* _ABOUT THIS TASK_
Return the lines from the one containing "run_with E3. eexists" to the end of the material, both end lines included, exactly and with nothing else.

* _DATA SHOWN_
(** A miss: room is made, then the new entry goes to the front unless memory
    runs out. *)
Lemma put_miss c l k t w w1 :
  cache_repr c l -> assoc k l = None ->
  destroy_opt c (evicted (c_capacity c) l) w = Ret tt w1 ->
  exists err c' w2, corm_stmt_cache_put (Some c) (Some k) (Some t) w = Ret (err, Some c') w2 /\
    c_capacity c' = c_capacity c /\ c_destroy_fn c' = c_destroy_fn c /\
    w_heap w2 = w_heap w1 /\ w_db w2 = w_db w1 /\ (plenty w1 -> w2 = w1 /\ err = CORM_OK) /\
    ((err = CORM_OK /\ cache_repr c' ((k, t) :: make_room (c_capacity c) l)) \/
     (err = CORM_ERR_NOMEM /\ cache_repr c' (make_room (c_capacity c) l))).
Proof.
  intros H Ha Hdes. unfold corm_stmt_cache_put.
  destruct (get_repr c l k w H) as (c1 & E1 & H1 & Hsz1 & Hcap1 & Hdf1 & _).
  unfold touch in H1. rewrite Ha in *. run_with E1.
  assert (Hdes1 : destroy_opt c1 (evicted (c_capacity c1) l) w = Ret tt w1).
  { rewrite Hcap1. unfold destroy_opt, destroy_stmt in *. by rewrite Hdf1. }
  destruct (room_spec c1 l w w1 H1 Hdes1) as (c2 & E2 & H2 & Hcap2 & Hdf2 & Hlen).
  run_with E2. rewrite Hcap1 in *.
  destruct (alloc_cases w1) as (ok1 & w2 & M1 & Hh1 & Hd1 & P1). run_with M1.
  destruct ok1; run; [|eexists _, c2, w2; split; [done|]; rewrite Hcap2, Hdf2;
    repeat (split; [done|]); split; [intros [_ ?]%P1; done|by right]].
  destruct (alloc_cases w2) as (ok2 & w3 & M2 & Hh2 & Hd2 & P2). run_with M2.
  assert (P3 : plenty w1 -> w3 = w1 /\ ok2 = true).
  { intros Hp. destruct (P1 Hp) as [-> _]. by apply P2. }
  destruct ok2; run; [|eexists _, c2, w3; split; [done|]; rewrite Hcap2, Hdf2, Hh2, Hd2;
    repeat (split; [done|]); split; [intros [_ ?]%P3; done|by right]].
  assert (Ham : assoc k (make_room (c_capacity c) l) = None).
  { apply assoc_None. intros Hin. apply assoc_None in Ha. apply Ha. unfold make_room in Hin.
    destruct (c_capacity c <=? Z.of_nat (length l)); [|done]. destruct l as [|x l _] using rev_ind; [done|].
    rewrite removelast_last in Hin. rewrite keys_app. apply elem_of_app. by left. }
  destruct (link_repr c2 _ k t w3 H2 Ham ltac:(lia)) as (c3 & E3 & H3 & Hcap3 & Hdf3).
  run_with E3. eexists _, c3, w3. split; [done|].
  rewrite Hcap3, Hdf3, Hcap2, Hdf2, Hh2, Hd2. repeat (split; [done|]).
  split; [intros Hp; by destruct (P3 Hp)|by left].
Qed.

* _SOLUTION_
  run_with E3. eexists _, c3, w3. split; [done|].
  rewrite Hcap3, Hdf3, Hcap2, Hdf2, Hh2, Hd2. repeat (split; [done|]).
  split; [intros Hp; by destruct (P3 Hp)|by left].
Qed.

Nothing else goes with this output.